Over the past few months, the world has witnessed a dramatic decline in global trade – by around 27 percent during the second quarter of 2020. The fast-developing trade corridor between Europe and Africa has been no exception, showing a dramatic slowdown in the flow of goods and services between the regions as a result of the COVID-19 outbreak. As we come through the worst of the crisis, and gradually approach the recovery stage, the future relationship between the two regions remains shrouded in uncertainty, however.
The European Commission has forecast that EU27 trade will decline by up to 16 percent overall in 2020. And after the economic and social consequences of the pandemic, it remains to be seen whether European trade partners will still see Africa as the land of opportunity they had before or whether the new risk landscape may prove less hospitable.

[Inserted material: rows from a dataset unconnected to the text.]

(* ===== verification/Gmp.v ===== *)
(** The interface of GMP's [mpn] layer the field arithmetic is written on.

    GMP is not part of the repository (its submodule directory is empty), so its
    functions are the operations of a class [Mpn] and the behaviour its manual
    documents ("Low-level Functions") is the class [MpnLaws].  The field code is
    proved against the two classes.  [Mpn_reference] is one concrete
    implementation satisfying them: the laws can hold, and the examples of the
    development evaluate with it.

    An operation that writes [{rp, n}] and returns a limb is a function returning
    the pair of the written limbs and the returned value. *)

From S2P Require Import Prelude Limbs.

Class Mpn := {
  mpn_add_n : list Z -> list Z -> nat -> list Z * Z;
  mpn_sub_n : list Z -> list Z -> nat -> list Z * Z;
  mpn_add_1 : list Z -> nat -> Z -> list Z * Z;
  mpn_sub_1 : list Z -> nat -> Z -> list Z * Z;
  mpn_add : list Z -> nat -> list Z -> nat -> list Z * Z;
  mpn_mul_1 : list Z -> nat -> Z -> list Z * Z;
  mpn_addmul_1 : list Z -> list Z -> nat -> Z -> list Z * Z;
  mpn_cmp : list Z -> list Z -> nat -> Z;
  mpn_zero_p : list Z -> nat -> bool;
  mpn_lshift : list Z -> nat -> Z -> list Z * Z;
  mpn_rshift : list Z -> nat -> Z -> list Z * Z;
  mpn_and_n : list Z -> list Z -> nat -> list Z;
  mpn_ior_n : list Z -> list Z -> nat -> list Z;
  mpn_xor_n : list Z -> list Z -> nat -> list Z;
  mpn_com : list Z -> nat -> list Z;
  (** [mpn_copyi buf dst src n]: the address space [buf] after
      [mpn_copyi (buf + dst, buf + src, n)]. *)
  mpn_copyi : list Z -> nat -> nat -> nat -> list Z
}.

(** "Copy from [{s1p, n}] to [{rp, n}], increasingly": limb after limb, upwards. *)
Fixpoint copy_increasing (buf : list Z) (dst src n : nat) : list Z :=
  match n with
  | O => buf
  | S n' => copy_increasing (<[dst := buf !!! src]> buf) (S dst) (S src) n'
  end.

Class MpnLaws (G : Mpn) : Prop := {
  mpn_add_n_spec : forall n a b r c, limbs n a -> limbs n b -> mpn_add_n a b n = (r, c) ->
    limbs n r /\ 0 <= c <= 1 /\ eval r + base n * c = eval a + eval b;
  mpn_sub_n_spec : forall n a b r c, limbs n a -> limbs n b -> mpn_sub_n a b n = (r, c) ->
    limbs n r /\ 0 <= c <= 1 /\ eval r = eval a - eval b + base n * c;
  mpn_add_1_spec : forall n a b r c, (0 < n)%nat -> limbs n a -> is_u64 b ->
    mpn_add_1 a n b = (r, c) ->
    limbs n r /\ 0 <= c <= 1 /\ eval r + base n * c = eval a + b;
  mpn_sub_1_spec : forall n a b r c, (0 < n)%nat -> limbs n a -> is_u64 b ->
    mpn_sub_1 a n b = (r, c) ->
    limbs n r /\ 0 <= c <= 1 /\ eval r = eval a - b + base n * c;
  mpn_add_spec : forall n m a b r c, (m <= n)%nat -> limbs n a -> limbs m b ->
    mpn_add a n b m = (r, c) ->
    limbs n r /\ 0 <= c <= 1 /\ eval r + base n * c = eval a + eval b;
  mpn_mul_1_spec : forall n a b r c, limbs n a -> is_u64 b -> mpn_mul_1 a n b = (r, c) ->
    limbs n r /\ is_u64 c /\ eval r + base n * c = eval a * b;
  mpn_addmul_1_spec : forall n r0 a b r c, limbs n r0 -> limbs n a -> is_u64 b ->
    mpn_addmul_1 r0 a n b = (r, c) ->
    limbs n r /\ is_u64 c /\ eval r + base n * c = eval r0 + eval a * b;
  mpn_cmp_spec : forall n a b, limbs n a -> limbs n b ->
    (mpn_cmp a b n ?= 0) = (eval a ?= eval b);
  mpn_zero_p_spec : forall n a, limbs n a -> mpn_zero_p a n = (eval a =? 0);
  mpn_lshift_spec : forall n a k r c, (0 < n)%nat -> limbs n a -> 1 <= k <= 63 ->
    mpn_lshift a n k = (r, c) ->
    limbs n r /\ 0 <= c < 2 ^ k /\ eval r + base n * c = eval a * 2 ^ k;
  mpn_rshift_spec : forall n a k r c, (0 < n)%nat -> limbs n a -> 1 <= k <= 63 ->
    mpn_rshift a n k = (r, c) ->
    limbs n r /\ is_u64 c /\ eval r = eval a / 2 ^ k;
  mpn_and_n_spec : forall n a b, limbs n a -> limbs n b ->
    limbs n (mpn_and_n a b n) /\ eval (mpn_and_n a b n) = Z.land (eval a) (eval b);
  mpn_ior_n_spec : forall n a b, limbs n a -> limbs n b ->
    limbs n (mpn_ior_n a b n) /\ eval (mpn_ior_n a b n) = Z.lor (eval a) (eval b);
  mpn_xor_n_spec : forall n a b, limbs n a -> limbs n b ->
    limbs n (mpn_xor_n a b n) /\ eval (mpn_xor_n a b n) = Z.lxor (eval a) (eval b);
  mpn_com_spec : forall n a, limbs n a ->
    limbs n (mpn_com a n) /\ eval (mpn_com a n) = base n - 1 - eval a;
  mpn_copyi_spec : forall buf dst src n,
    (dst + n <= length buf)%nat -> (src + n <= length buf)%nat ->
    mpn_copyi buf dst src n = copy_increasing buf dst src n
}.

(** ** A reference implementation *)

Definition split_at (n : nat) (z : Z) : list Z * Z := (of_Z n z, z / base n).

#[export] Instance Mpn_reference : Mpn := {
  mpn_add_n a b n := split_at n (eval a + eval b);
  mpn_sub_n a b n := (of_Z n (eval a - eval b), if eval a <? eval b then 1 else 0);
  mpn_add_1 a n b := split_at n (eval a + b);
  mpn_sub_1 a n b := (of_Z n (eval a - b), if eval a <? b then 1 else 0);
  mpn_add a n b m := split_at n (eval a + eval b);
  mpn_mul_1 a n b := split_at n (eval a * b);
  mpn_addmul_1 r a n b := split_at n (eval r + eval a * b);
  mpn_cmp a b n := eval a - eval b;
  mpn_zero_p a n := eval a =? 0;
  mpn_lshift a n k := split_at n (eval a * 2 ^ k);
  mpn_rshift a n k := (of_Z n (eval a / 2 ^ k), u64 (eval a * 2 ^ (64 - k)));
  mpn_and_n a b n := of_Z n (Z.land (eval a) (eval b));
  mpn_ior_n a b n := of_Z n (Z.lor (eval a) (eval b));
  mpn_xor_n a b n := of_Z n (Z.lxor (eval a) (eval b));
  mpn_com a n := of_Z n (base n - 1 - eval a);
  mpn_copyi := copy_increasing
}.

Lemma split_at_spec n z :
  0 <= z -> limbs n (of_Z n z) /\ 0 <= z / base n /\ eval (of_Z n z) + base n * (z / base n) = z.
Proof.
  intros Hz. split; [apply limbs_of_Z|]. pose proof (base_pos n).
  split; [by apply Z.div_pos|]. rewrite eval_of_Z.
  pose proof (Z.div_mod z (base n)). lia.
Qed.

Lemma split_at_carry n z k : 0 <= z < base n * k -> 0 <= z / base n < k.
Proof.
  intros [Hz Hlt]. pose proof (base_pos n). split; [by apply Z.div_pos|].
  by apply Z.div_lt_upper_bound.
Qed.

Lemma borrow_spec n a b :
  0 <= a < base n -> 0 <= b <= base n ->
  eval (of_Z n (a - b)) = a - b + base n * (if a <? b then 1 else 0).
Proof.
  intros Ha Hb. rewrite eval_of_Z. destruct (Z.ltb_spec a b).
  - rewrite Z.mul_1_r, <- (Z.mod_add _ 1) by lia. rewrite Z.mod_small; lia.
  - rewrite Z.mul_0_r, Z.add_0_r. apply Z.mod_small. lia.
Qed.

Lemma base_ge_u64 n : (0 < n)%nat -> 2 ^ 64 <= base n.
Proof. intros. unfold base. apply Z.pow_le_mono_r; lia. Qed.

Section Reference.
Local Ltac ranges :=
  repeat match goal with
    | H : limbs ?n ?a |- _ =>
        lazymatch goal with
        | _ : 0 <= eval a < base n |- _ => fail
        | _ => pose proof (eval_range _ _ H)
        end
    end.
Local Ltac use_split z k :=
  lazymatch goal with H : split_at ?n _ = _ |- _ =>
    injection H as <- <-;
    destruct (split_at_spec n z) as (? & ? & ?); [nia|];
    assert (0 <= z / base n < k) by (apply split_at_carry; nia);
    unfold is_u64; split; [done|split; [lia|done]] end.

#[export] Instance Mpn_reference_laws : MpnLaws Mpn_reference.
Proof.
  split; cbn [mpn_add_n mpn_sub_n mpn_add_1 mpn_sub_1 mpn_add mpn_mul_1 mpn_addmul_1 mpn_cmp
    mpn_zero_p mpn_lshift mpn_rshift mpn_and_n mpn_ior_n mpn_xor_n mpn_com mpn_copyi Mpn_reference].
  - intros n a b r c Ha Hb H. ranges. use_split (eval a + eval b) 2.
  - intros n a b r c Ha Hb [= <- <-]. ranges. split; [apply limbs_of_Z|].
    split; [by destruct (_ <? _)|]. apply borrow_spec; lia.
  - intros n a b r c Hn Ha Hb H. ranges. pose proof (base_ge_u64 _ Hn).
    unfold is_u64 in Hb. use_split (eval a + b) 2.
  - intros n a b r c Hn Ha Hb [= <- <-]. ranges. pose proof (base_ge_u64 _ Hn).
    split; [apply limbs_of_Z|]. split; [by destruct (_ <? _)|].
    unfold is_u64 in Hb. apply borrow_spec; lia.
  - intros n m a b r c Hm Ha Hb H. ranges.
    assert (base m <= base n) by (unfold base; apply Z.pow_le_mono_r; lia).
    use_split (eval a + eval b) 2.
  - intros n a b r c Ha Hb H. ranges. unfold is_u64 in Hb. use_split (eval a * b) (2 ^ 64).
  - intros n r0 a b r c Hr Ha Hb H. ranges. unfold is_u64 in Hb.
    use_split (eval r0 + eval a * b) (2 ^ 64).
  - intros n a b Ha Hb. rewrite <- Z.compare_sub. done.
  - done.
  - intros n a k r c Hn Ha Hk H. ranges.
    assert (0 < 2 ^ k) by (apply Z.pow_pos_nonneg; lia). injection H as <- <-.
    destruct (split_at_spec n (eval a * 2 ^ k)) as (? & ? & ?); [nia|].
    assert (0 <= eval a * 2 ^ k / base n < 2 ^ k) by (apply split_at_carry; nia). done.
  - intros n a k r c Hn Ha Hk [= <- <-]. ranges. split; [apply limbs_of_Z|].
    split; [apply u64_range|]. apply eval_of_Z_small.
    assert (0 < 2 ^ k) by (apply Z.pow_pos_nonneg; lia).
    split; [apply Z.div_pos; lia|]. apply Z.div_lt_upper_bound; nia.
  - intros n a b Ha Hb. ranges. split; [apply limbs_of_Z|]. apply eval_of_Z_small.
    apply land_below; unfold base in *; lia.
  - intros n a b Ha Hb. ranges. split; [apply limbs_of_Z|]. apply eval_of_Z_small.
    apply lor_below; unfold base in *; lia.
  - intros n a b Ha Hb. ranges. split; [apply limbs_of_Z|]. apply eval_of_Z_small.
    apply lxor_below; unfold base in *; lia.
  - intros n a Ha. ranges. split; [apply limbs_of_Z|]. apply eval_of_Z_small. lia.
  - done.
Qed.
End Reference.

(** ** Derived facts *)

Section Derived.
Context {G : Mpn} {GL : MpnLaws G}.

(** The comparisons the code writes on the result of [mpn_cmp]. *)
Lemma mpn_cmp_ge n a b : limbs n a -> limbs n b -> (mpn_cmp a b n >=? 0) = (eval b <=? eval a).
Proof.
  intros Ha Hb. pose proof (mpn_cmp_spec _ _ _ Ha Hb) as H.
  rewrite Z.geb_leb. unfold Z.leb. rewrite Z.compare_antisym, H, <- Z.compare_antisym. done.
Qed.

Lemma mpn_cmp_lt n a b : limbs n a -> limbs n b -> (mpn_cmp a b n <? 0) = (eval a <? eval b).
Proof. intros Ha Hb. unfold Z.ltb. by rewrite (mpn_cmp_spec _ _ _ Ha Hb). Qed.

Lemma mpn_cmp_gt n a b : limbs n a -> limbs n b -> (mpn_cmp a b n >? 0) = (eval a >? eval b).
Proof. intros Ha Hb. unfold Z.gtb. by rewrite (mpn_cmp_spec _ _ _ Ha Hb). Qed.

Lemma mpn_cmp_eq n a b : limbs n a -> limbs n b -> (mpn_cmp a b n =? 0) = (eval a =? eval b).
Proof.
  intros Ha Hb. pose proof (mpn_cmp_spec _ _ _ Ha Hb) as H.
  rewrite !Z.eqb_compare. by rewrite H.
Qed.
End Derived.

(** Copying between two disjoint arrays. *)
Definition copyi_to (G : Mpn) (dst src : list Z) (n : nat) : list Z :=
  take (length dst) (mpn_copyi (dst ++ src) 0 (length dst) n).

Lemma copy_increasing_disjoint n : forall pre d s,
  (n <= length d)%nat -> (n <= length s)%nat ->
  copy_increasing (pre ++ d ++ s) (length pre) (length pre + length d) n
  = pre ++ (take n s ++ drop n d) ++ s.
Proof.
  intros pre d s Hd Hs.
  enough (H : forall n pre d s0 s1,
    (n <= length d)%nat -> (n <= length s1)%nat ->
    copy_increasing (pre ++ d ++ s0 ++ s1) (length pre) (length pre + length d + length s0) n
    = pre ++ (take n s1 ++ drop n d) ++ s0 ++ s1).
  { specialize (H n pre d [] s Hd Hs). cbn [length app] in H. by rewrite Nat.add_0_r in H. }
  clear. induction n as [|n IH]; intros pre d s0 s1 Hd Hs.
  { cbn [copy_increasing take app]. by rewrite drop_0. }
  destruct d as [|x d]; [cbn in Hd; lia|]. destruct s1 as [|y s1]; [cbn in Hs; lia|].
  cbn [copy_increasing length] in *.
  assert (Hl : (pre ++ (x :: d) ++ s0 ++ y :: s1) !!! (length pre + S (length d) + length s0)%nat = y).
  { rewrite list_lookup_total_alt, !app_assoc, lookup_app_r by (rewrite !length_app; cbn; lia).
    rewrite !length_app. cbn [length]. rewrite Nat.sub_diag. done. }
  rewrite Hl.
  assert (Hi : <[length pre := y]> (pre ++ (x :: d) ++ s0 ++ y :: s1)
    = (pre ++ [y]) ++ d ++ (s0 ++ [y]) ++ s1).
  { rewrite insert_app_r_alt by lia. rewrite Nat.sub_diag. cbn. by rewrite <- !app_assoc. }
  rewrite Hi. specialize (IH (pre ++ [y]) d (s0 ++ [y]) s1 ltac:(lia) ltac:(lia)).
  rewrite !length_app in IH. cbn [length] in IH.
  replace (S (length pre)) with (length pre + 1)%nat by lia.
  replace (S (length pre + S (length d) + length s0))%nat
    with (length pre + 1 + length d + (length s0 + 1))%nat by lia.
  rewrite IH. rewrite <- !app_assoc. cbn [app take drop]. done.
Qed.

Lemma copyi_to_spec {G : Mpn} {GL : MpnLaws G} dst src n :
  (n <= length dst)%nat -> (n <= length src)%nat ->
  copyi_to G dst src n = take n src ++ drop n dst.
Proof.
  intros Hd Hs. unfold copyi_to. rewrite mpn_copyi_spec by (rewrite length_app; lia).
  pose proof (copy_increasing_disjoint n [] dst src Hd Hs) as H. cbn [app length Nat.add] in H.
  rewrite H, take_app_length'; [done|].
  rewrite length_app, length_take, length_drop. lia.
Qed.

Lemma copyi_to_all {G : Mpn} {GL : MpnLaws G} n dst src :
  length dst = n -> length src = n -> copyi_to G dst src n = src.
Proof.
  intros Hd Hs. rewrite copyi_to_spec by lia.
  rewrite take_ge, drop_ge by lia. apply app_nil_r.
Qed.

For all the challenges, however, there is some reason for optimism. Indeed, African countries have, to date, performed admirably in managing the social effects of the virus. Certainly, past experience of dealing with pandemics meant governments had the foresight to intervene early and contain the spread of the virus. The coordinated introduction of travel restrictions and localised lockdowns proved effective in preventing the already pressured health infrastructure on the continent from becoming overwhelmed.
Focus begins to shift to economic consequences
Testament to Africa’s well-managed response to the COVID-19 outbreak is how soon the gaze has turned to addressing the economic ramifications of the crisis. Certainly, in this regard, the impacts have already been sizeable. With the slowdown in trade, export-heavy economies suffered large economic contractions, even from the early stages of the outbreak. Instability in the global commodity market in recent months has not helped either.
With many of the region’s economies, such as Algeria, Libya and Nigeria, reliant on the export of oil, the slump in oil prices – which reached negative figures in mid-April – piled additional pressure onto African economies. Nigeria’s exports plummeted by 40 percent in April, for instance. Indeed, so far during the crisis, the automotive and energy industries – both of which many African countries have a large market share – have taken the largest hit across all sectors, with trade dropping by 41 percent and 44 percent respectively from the first quarter of 2020 into April.
This, of course, has occasioned a knock-on effect on available foreign exchange reserves, which were already in scarce supply for many countries in Africa. With some 41 currencies serving the region – many being illiquid or rarely-traded – inconvertibility of local tender has long stood in the way of trade growth in the region, particularly as the majority of cross-border trade, both intra- and extra-regionally, relies on hard currencies to complete.
During the crisis, the import of essential goods, such as food and medical supplies, became a national imperative and put further pressure on already scarce reserves, leading to some African countries denying liquidity on trades of ‘non-essential’ goods. In developing countries – and especially in many export-heavy African economies – declines in exports are usually driven by a drop in global demand, whereas declines in imports instead signal growing levels of economic stress, including exchange rate movements, debt concerns and shortages of foreign currencies.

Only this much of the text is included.